Activity — Below are some entries. Repeat exactly the lines from the one with "now rewrite kv_at)." through the one with "destruct (tlookup (kv_mem", and only those.

───── Extracted entries ─────

(** An update changes what is found under its own key only. *)
Lemma tlookup_tupdate m n o old new bytes :
  trie_ok m n [] -> m !! new = Some o -> kv_ok o -> tlookup m n (kv_key o) = Some old ->
  tlookup m (tupdate n (symbol_at (kv_key o)) 0 new) bytes =
  if decide (bytes = kv_key o) then Some new else tlookup m n bytes.
Proof.
  intros Hok Hnew Ho Hold. unfold tlookup in *.
  destruct (tsearch n (symbol_at (kv_key o)) 0) as [[kv ex]|] eqn:Es; [|discriminate].
  destruct (m !! kv) as [o'|] eqn:Eo; [|discriminate]. case_bool_decide as Ek; [|discriminate].
  injection Hold as ->. case_decide as Hd.
  - subst bytes. rewrite (tsearch_tupdate _ _ _ _ _ _ Es), Hnew. now rewrite bool_decide_true.
  - destruct (tsearch_tupdate_other _ _ (symbol_at bytes) _ new _ _ Es) as [->|(ex' & -> & ->)]; [done|].
    rewrite Hnew, Eo, !bool_decide_false by congruence. done.
Qed.

(** ** [ct_update] *)

Section update.
Context `{BucketLaws} `{env : Env}.
Hypothesis ambient_ok : forall a, is_byte (ambient_byte a).
Hypothesis fuel_pos : (0 < retry_fuel)%nat.

Variables (s : state) (n : tnode) (kv : Z) (o : ct_kv).
Hypothesis s_rep : trie_rep s n.
Hypothesis s_unlocked : unlocked (trie s).
Hypothesis kv_at : kv_mem s !! kv = Some o.
Hypothesis o_ok : kv_ok o.
Hypothesis o_short : key_size o <= 255.
Hypothesis kv_canonical : canonical_address kv.

Lemma retry_now (op : MS si_status) s0 r s' :
  op s0 = Ret r s' -> r <> SI_RETRY -> retry op s0 = Ret r s'.
Proof.
  intros E Hr. unfold retry. destruct retry_fuel; [lia|]. apply loop_inr.
  erewrite bind_Ret by exact E. rewrite bool_decide_false by done. reflexivity.
Qed.

Lemma compare_kv kv' o' :
  kv_mem s !! kv' = Some o' -> kv_ok o' ->
  (kv_key_compare o' o =? 0) = bool_decide (kv_key o' = kv_key o).
Proof.
  intros _ Ho'. rewrite kv_key_compare_eq by done. apply compare_zero; [done|].
  rewrite length_kv_key by done. apply o_ok.
Qed.

Lemma tlookup_old old :
  tlookup (kv_mem s) n (kv_key o) = Some old ->
  exists o' ex, kv_mem s !! old = Some o' /\ kv_key o' = kv_key o /\
    tsearch n (symbol_at (kv_key o)) 0 = Some (old, ex).
Proof.
  unfold tlookup. destruct (tsearch _ _ _) as [[kv' ex]|]; [|discriminate].
  destruct (kv_mem s !! kv') as [o'|] eqn:Eo; [|discriminate]. case_bool_decide; [|discriminate].
  intros [= ->]. eauto.
Qed.

Lemma leaf_ok_new old pre :
  tlookup (kv_mem s) n (kv_key o) = Some old -> leaf_ok (kv_mem s) pre old -> leaf_ok (kv_mem s) pre kv.
Proof.
  intros Hl (o1 & Ho1 & _ & Hs). destruct (tlookup_old old Hl) as (o' & _ & Ho' & Hk & _).
  exists o. split; [done|]. split; [done|]. intros i x Hi. rewrite <- Hk. specialize (Hs i x Hi). congruence.
Qed.

(** Replacing the leaf in a cell the symbols of the key lead to. *)
Lemma replaced_leaf f old :
  let l := containing_entry f in
  local_ok (trie s) l -> entry_type (lc_value l) = TYPE_LEAF -> entry_kv (lc_value l) = old ->
  tlookup (kv_mem s) n (kv_key o) = Some old ->
  reaches (trie s) n HASH_START_VALUE ROOT_COLOR (symbol_at (kv_key o)) 0 (last_pos l) ->
  exists t', replace_kv f kv (set_lock_mgr [] s) = Ret SI_OK (mk_state t' [] (kv_mem s)) /\
    trie_rep (mk_state t' [] (kv_mem s)) (tupdate n (symbol_at (kv_key o)) 0 kv) /\ unlocked t'.
Proof.
  intros l Hl Ht Hkv Hlook Hreach. destruct (tlookup_old old Hlook) as (o' & ex & Ho' & Hk & Hs).
  pose proof (tr_table _ _ s_rep) as Htab.
  destruct (trie_entry_bucket _ _ _ (lo_entry _ _ Hl)) as (bk & Hbk & Hc).
  pose proof (trie_entry_ok _ Htab _ _ (lo_entry _ _ Hl)) as He.
  pose proof (lo_in_table _ _ Hl) as Hin.
  exists (upd_bucket (trie s) (pos_bucket (last_pos l))
            (write_cell bk (pos_cell (last_pos l)) (entry_set_kv kv (lc_value l)))).
  split; [|split].
  - exact (replace_entry_spec (set_lock_mgr [] s) l bk (entry_set_kv kv (lc_value l)) Htab eq_refl Hl Hbk
      (s_unlocked _ _ Hbk) (entry_set_kv_ok _ _ He)).
  - destruct (tr_root _ _ s_rep) as (er & Hr). split; cbn [trie kv_mem].
    + apply (store_leaf_ok (trie s) (last_pos l) bk (lc_value l)); done.
    + apply s_rep.
    + eexists. apply (holds_store_leaf (trie s) (last_pos l) bk (lc_value l)); eauto.
    + apply (rep_updated (trie s) (last_pos l) bk (lc_value l) kv) with (m := kv_mem s) (pre := []); try done;
        try apply s_rep. intros o1 Ho1 i. rewrite Hkv in Ho1. congruence.
    + apply (trie_ok_tupdate (kv_mem s) n [] (symbol_at (kv_key o)) old ex kv); [apply s_rep|exact Hs|].
      intros pre'. now apply leaf_ok_new.
  - intros b bk'. cbn [trie set_trie set_lock_mgr]. rewrite (trie_bucket_upd _ _ bk) by done.
    destruct (Z.eqb_spec b (pos_bucket (last_pos l))) as [->|]; [|apply s_unlocked].
    intros [= <-]. rewrite write_cell_lock; [now apply (s_unlocked (pos_bucket (last_pos l)))|].
    exact (proj1 (trie_bucket_ok _ Htab _ _ Hbk)).
Qed.

(** The leaf the descent ends at, and what the search says of it. *)
Lemma descent_lookup f r :
  descent_result (trie s) (kv_key o) n HASH_START_VALUE ROOT_COLOR 0 f r ->
  let e := lc_value (containing_entry f) in
  match tlookup (kv_mem s) n (kv_key o) with
  | Some old =>
      entry_type e = TYPE_LEAF /\ entry_kv e = old /\ local_ok (trie s) (containing_entry f) /\
      reaches (trie s) n HASH_START_VALUE ROOT_COLOR (symbol_at (kv_key o)) 0 (last_pos (containing_entry f)) /\
      exists o', kv_mem s !! old = Some o' /\ kv_ok o' /\ kv_key o' = kv_key o
  | None =>
      entry_type e <> TYPE_LEAF \/
      exists o', entry_type e = TYPE_LEAF /\ kv_mem s !! entry_kv e = Some o' /\ kv_ok o' /\ kv_key o' <> kv_key o
  end.
Proof.
  intros Hres e. unfold descent_result in Hres. unfold tlookup.
  destruct (tsearch n (symbol_at (kv_key o)) 0) as [[old ex]|] eqn:Es; [|now left].
  destruct Hres as (Ht & Hkv & Hl & _ & Hreach).
  destruct (tsearch_sound _ _ (kv_key_bytes_ok o o_ok) n [] old ex (tr_ok _ _ s_rep)) as (_ & o' & Ho' & Hok' & _);
    [now intros i x Hi|exact Es|].
  rewrite Ho'. case_bool_decide as Hk.
  - repeat (split; [done|]). eauto.
  - right. exists o'. rewrite <- Hkv in Ho'. done.
Qed.

Lemma ct_update_spec :
  match tlookup (kv_mem s) n (kv_key o) with
  | Some _ => exists t', ct_update kv s = Ret S_OK (mk_state t' [] (kv_mem s)) /\
      trie_rep (mk_state t' [] (kv_mem s)) (tupdate n (symbol_at (kv_key o)) 0 kv) /\ unlocked t'
  | None => ct_update kv s = Ret S_NOTFOUND (set_lock_mgr [] s)
  end.
Proof.
  destruct (init_finger_spec s n (kv_key o) s_rep) as (f0 & Ef & Hf & _).
  pose proof (trie_rep_locks s n [] s_rep) as Hr'.
  destruct (descend_kv_spec ambient_ok (set_lock_mgr [] s) n f0 o false Hr' o_ok o_short Hf) as (f & r & Ed & Hres).
  pose proof (descent_lookup f r Hres) as Hlook. cbv zeta in Hlook.
  assert (E : ct_update_internal kv s =
    (let e := lc_value (containing_entry f) in
     if negb (entry_type e =? TYPE_LEAF) then mret SI_FAIL
     else
       leaf_kv ← load_kv (entry_kv e);
       if negb (kv_key_compare leaf_kv o =? 0) then mret SI_FAIL
       else _ ← assert (entry_type e =? TYPE_LEAF); replace_kv f kv) (set_lock_mgr [] s)).
  { unfold ct_update_internal. erewrite bind_Ret by (unfold load_kv; erewrite bind_Ret by reflexivity; now rewrite kv_at).
    erewrite bind_Ret by exact Ef. cbn [negb]. now erewrite bind_Ret by exact Ed. }
  cbv zeta in E.
  destruct (tlookup (kv_mem s) n (kv_key o)) as [old|] eqn:El.
  - destruct Hlook as (Ht & Hkv & Hl & Hreach & o' & Ho' & Hok' & Hk).
    destruct (replaced_leaf f old Hl Ht Hkv El Hreach) as (t' & Er & Hrep & Hu).
    exists t'. split; [|done]. rewrite Ht, Hkv in E. cbn [Z.eqb TYPE_LEAF Pos.eqb negb] in E.
    erewrite bind_Ret in E by (unfold load_kv; erewrite bind_Ret by reflexivity; cbn; now rewrite Ho').
    rewrite (compare_kv old o') in E by done. rewrite bool_decide_true in E by done.
    unfold ct_update. erewrite bind_Ret by (apply retry_now; [rewrite E; exact Er|discriminate]). reflexivity.
  - assert (Ei : ct_update_internal kv s = Ret SI_FAIL (set_lock_mgr [] s)).
    2: { unfold ct_update. now erewrite bind_Ret by (apply retry_now; [exact Ei|discriminate]). }
    rewrite E. destruct Hlook as [Hne|(o' & Ht & Ho' & Hok' & Hk)].
    + destruct (Z.eqb_spec (entry_type (lc_value (containing_entry f))) TYPE_LEAF); done.
    + rewrite Ht. cbn [Z.eqb TYPE_LEAF Pos.eqb negb].
      erewrite bind_Ret by (unfold load_kv; erewrite bind_Ret by reflexivity; cbn; now rewrite Ho').
      rewrite (compare_kv _ o') by done. now rewrite bool_decide_false by done.
Qed.
End update.

(** ** Properties *)

(** C1. [ct_lookup] implements the dictionary: on a table that stores a trie
    it returns, for every key of at most 255 bytes and whatever memory
    surrounds the key, the key-value object of the leaf that has exactly this
    key, and NULL when there is no such leaf; it changes nothing but the lock
    manager of its finger, which it empties. *)
Theorem ct_lookup_correct `{BucketLaws} `{Env} s n bytes :
  trie_rep s n -> bytes_ok bytes -> Z.of_nat (length bytes) <= 255 -> (forall a, is_byte (ambient_byte a)) ->
  exists r, ct_lookup bytes s = Ret r (set_lock_mgr [] s) /\
    forall kv, r = Some kv <-> leaf_of n kv /\ exists o, kv_mem s !! kv = Some o /\ kv_key o = bytes.
Proof.
  intros Hr Hb Hl Ha. eexists. split; [exact (ct_lookup_spec Ha s n bytes Hr Hb Hl)|]. intros kv.
  apply tlookup_iff; [done|apply Hr].
Qed.

Lemma sample_ambient : forall a, is_byte (@ambient_byte sample_env a).
Proof. intros a. cbn. unfold is_byte. lia. Qed.

Lemma ct_lookup_correct_witness :
  exists r, @ct_lookup scalar_ops sample_env [1; 2; 4] sample_state = Ret r (set_lock_mgr [] sample_state) /\
    forall kv, r = Some kv <->
      leaf_of (state_trie 40 sample_state) kv /\
      exists o, kv_mem sample_state !! kv = Some o /\ kv_key o = [1; 2; 4].
Proof.
  apply (@ct_lookup_correct _ scalar_laws sample_env sample_state (state_trie 40 sample_state) [1; 2; 4]).
  - exact sample_state_rep.
  - apply bytes_ok_check. reflexivity.
  - discriminate.
  - exact sample_ambient.
Defined.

─────

Task answer —
  { unfold ct_update_internal. erewrite bind_Ret by (unfold load_kv; erewrite bind_Ret by reflexivity; now rewrite kv_at).
    erewrite bind_Ret by exact Ef. cbn [negb]. now erewrite bind_Ret by exact Ed. }
  cbv zeta in E.
  destruct (tlookup (kv_mem s) n (kv_key o)) as [old|] eqn:El.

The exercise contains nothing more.